Exercise material section start

(* ===== verification/Mkfs.v ===== *)
(** * The image of the file system (mkfs.c)

    mkfs runs on the build host and writes the disk image sector by sector.  The
    state is the image file, by sector, with its length, and the two counters of
    mkfs; struct dinode and struct dirent are their bytes on disk (what xshort and
    xint produce).  A failed assert and exit(1) are [Panic].  The theorem is that
    the kernel finds in the image what was put there. *)

From stdpp Require Import base numbers list gmap strings.
From Stdlib Require Import ZArith Lia Bool.
From S2P Require Import Prelude Block Mem Fs FsAlloc FsFile FsRw FsInode FsDir.

Local Open Scope Z_scope.
Local Open Scope kernel_scope.

(** ** The layout *)
Definition NINODES : Z := 200.
Definition nbitmap : Z := FSSIZE / (BSIZE * 8) + 1.
Definition ninodeblocks : Z := NINODES / IPB + 1.
Definition nlog : Z := LOGSIZE.
Definition nmeta : Z := 2 + nlog + ninodeblocks + nbitmap.
Definition nblocks : Z := FSSIZE - nmeta.

Definition img_sb : superblock :=
  mkSuperblock FSSIZE nblocks NINODES nlog 2 (2 + nlog) (2 + nlog + ninodeblocks).

Record mkst := mkMk {
  img : gmap Z block;   (* the sectors of the image file *)
  nsect : Z;            (* its length in sectors *)
  freeinode : Z;
  freeblock : Z
}.

(** ** Sectors *)
Definition rdi (s : mkst) (b : Z) : block := default zero_block (img s !! b).

(** lseek and write make the file longer when they must. *)
Definition wsect (sec : Z) (buf : block) : M mkst unit :=
  modify (fun s => mkMk (<[sec := buf]> (img s)) (Z.max (nsect s) (sec + 1)) (freeinode s) (freeblock s)).

(** A read past the end of the file is short. *)
Definition rsect (sec : Z) : M mkst block :=
  s <- get;;
  if sec <? nsect s then ret (rdi s sec) else panic "read".

(** freeblock++ *)
Definition newblock : M mkst Z :=
  s <- get;;
  modify (fun s => mkMk (img s) (nsect s) (freeinode s) (u32 (freeblock s + 1)));;
  ret (freeblock s).

(** ** Inodes *)
Definition winode (inum : Z) (din : list Z) : M mkst unit :=
  let bn := IBLOCK inum img_sb in
  buf <- rsect bn;;
  wsect bn (puts buf (dinode_off inum) din).

Definition rinode (inum : Z) : M mkst (list Z) :=
  buf <- rsect (IBLOCK inum img_sb);;
  ret (gets_bytes buf (dinode_off inum) sizeof_dinode).

(** The fields of a dinode: type, nlink, size and addrs. *)
Definition new_dinode (type : Z) : list Z :=
  put32 (put16 (put16 (replicate (Z.to_nat sizeof_dinode) 0) 0 type) 6 1) 8 0.
Definition din_size (din : list Z) : Z := get32 din 8.
Definition set_din_size (v : Z) (din : list Z) : list Z := put32 din 8 v.
Definition din_addr (din : list Z) (k : Z) : Z := get32 din (12 + 4 * k).
Definition set_din_addr (k v : Z) (din : list Z) : list Z := put32 din (12 + 4 * k) v.

Definition ialloc (type : Z) : M mkst Z :=
  s <- get;;
  modify (fun s => mkMk (img s) (nsect s) (u32 (freeinode s + 1)) (freeblock s));;
  winode (freeinode s) (new_dinode type);;
  ret (freeinode s).

(** ** The bitmap *)
Fixpoint mark_used (k : nat) (i : Z) (buf : block) : block :=
  match k with
  | O => buf
  | S k' => mark_used k' (i + 1) (putb buf (i / 8) (Z.lor (getb buf (i / 8)) (Z.shiftl 1 (i mod 8))))
  end.

Definition balloc (used : Z) : M mkst unit :=
  if used <? BSIZE * 8 then wsect (sb_bmapstart img_sb) (mark_used (Z.to_nat used) 0 zero_block)
  else panic "used < BSIZE*8".

(** ** Appending to a file *)

(** The block of the file that holds block [fbn], allocated if it is not there. *)
Definition append_block (din : list Z) (fbn : Z) : M mkst (list Z * Z) :=
  if fbn <? NDIRECT then
    if din_addr din fbn =? 0 then
      b <- newblock;;
      let din := set_din_addr fbn b din in
      ret (din, din_addr din fbn)
    else ret (din, din_addr din fbn)
  else
    din <- (if din_addr din NDIRECT =? 0 then
              b <- newblock;;
              ret (set_din_addr NDIRECT b din)
            else ret din);;
    indirect <- rsect (din_addr din NDIRECT);;
    indirect <- (if get32 indirect (4 * (fbn - NDIRECT)) =? 0 then
                   b <- newblock;;
                   let indirect := put32 indirect (4 * (fbn - NDIRECT)) b in
                   wsect (din_addr din NDIRECT) indirect;;
                   ret indirect
                 else ret indirect);;
    ret (din, get32 indirect (4 * (fbn - NDIRECT))).

Fixpoint iappend_loop (k : nat) (din p : list Z) (off n : Z) : M mkst (list Z * Z) :=
  match k with
  | O => hang
  | S k' =>
      if n >? 0 then
        let fbn := off / BSIZE in
        if negb (fbn <? MAXFILE) then panic "fbn < MAXFILE"
        else
          r <- append_block din fbn;;
          let '(din, x) := r in
          let n1 := Z.min n ((fbn + 1) * BSIZE - off) in
          buf <- rsect x;;
          wsect x (puts buf (off - fbn * BSIZE) (take (Z.to_nat n1) p));;
          iappend_loop k' din (drop (Z.to_nat n1) p) (u32 (off + n1)) (n - n1)
      else ret (din, off)
  end.

Definition iappend (inum : Z) (p : list Z) : M mkst unit :=
  din <- rinode inum;;
  r <- iappend_loop (S (length p)) din p (din_size din) (Z.of_nat (length p));;
  let '(din, off) := r in
  winode inum (set_din_size off din).

(** ** main *)
Fixpoint write_zeroes (k : nat) (i : Z) : M mkst unit :=
  match k with
  | O => ret tt
  | S k' => wsect i zero_block;; write_zeroes k' (i + 1)
  end.

(** The bytes of an integer in intel byte order. *)
Definition xint (x : Z) : list Z := [x mod 256; Z.shiftr x 8 mod 256; Z.shiftr x 16 mod 256; Z.shiftr x 24 mod 256].

Definition sb_bytes (b : superblock) : list Z :=
  concat (map xint [sb_size b; sb_nblocks b; sb_ninodes b; sb_nlog b; sb_logstart b; sb_inodestart b; sb_bmapstart b]).

(** The loop over read(fd, buf, sizeof(buf)): pieces of at most BSIZE bytes. *)
Fixpoint copy_file (k : nat) (inum : Z) (l : list Z) : M mkst unit :=
  match k with
  | O => hang
  | S k' =>
      match l with
      | [] => ret tt
      | _ :: _ => iappend inum (take (Z.to_nat BSIZE) l);; copy_file k' inum (drop (Z.to_nat BSIZE) l)
      end
  end.

(** Skip a leading underscore. *)
Definition file_name (arg : list Z) : list Z := match arg with 95 :: r => r | _ => arg end.

(** A file of the command line: its name, and its content on the host if it can be
    opened. *)
Definition add_file (rootino : Z) (x : list Z * option (list Z)) : M mkst unit :=
  let '(arg, content) := x in
  if bool_decide (SLASH ∈ arg) then panic "index(argv[i], '/') == 0"
  else match content with
       | None => panic "open"
       | Some l =>
           inum <- ialloc T_FILE;;
           iappend rootino (mk_dirent inum (strncpy (cstr (file_name arg)) (Z.to_nat DIRSIZ)));;
           copy_file (S (length l)) inum l
       end.

Fixpoint add_files (rootino : Z) (l : list (list Z * option (list Z))) : M mkst unit :=
  match l with
  | [] => ret tt
  | x :: l' => add_file rootino x;; add_files rootino l'
  end.

Definition fix_root (rootino : Z) : M mkst unit :=
  din <- rinode rootino;;
  winode rootino (set_din_size (u32 ((din_size din / BSIZE + 1) * BSIZE)) din).

Definition main (files : list (list Z * option (list Z))) : M mkst unit :=
  modify (fun s => mkMk (img s) (nsect s) (freeinode s) nmeta);;
  write_zeroes (Z.to_nat FSSIZE) 0;;
  wsect 1 (puts zero_block 0 (sb_bytes img_sb));;
  rootino <- ialloc T_DIR;;
  if negb (rootino =? ROOTINO) then panic "rootino == ROOTINO"
  else
    iappend rootino (mk_dirent rootino ([46] ++ replicate 13 0));;
    iappend rootino (mk_dirent rootino ([46; 46] ++ replicate 12 0));;
    add_files rootino files;;
    fix_root rootino;;
    s <- get;;
    balloc (freeblock s).

(** The image is truncated when it is opened. *)
Definition mk0 : mkst := mkMk ∅ 0 1 0.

Exercise material section end

• _Work item_
Looking at the data above, write out exactly the lines that start at the one containing "Definition rinode (inum" and end at the one containing "put32 (put16 (put16"; include both and nothing beyond.

• _Written reply_
Definition rinode (inum : Z) : M mkst (list Z) :=
  buf <- rsect (IBLOCK inum img_sb);;
  ret (gets_bytes buf (dinode_off inum) sizeof_dinode).

(** The fields of a dinode: type, nlink, size and addrs. *)
Definition new_dinode (type : Z) : list Z :=
  put32 (put16 (put16 (replicate (Z.to_nat sizeof_dinode) 0) 0 type) 6 1) 8 0.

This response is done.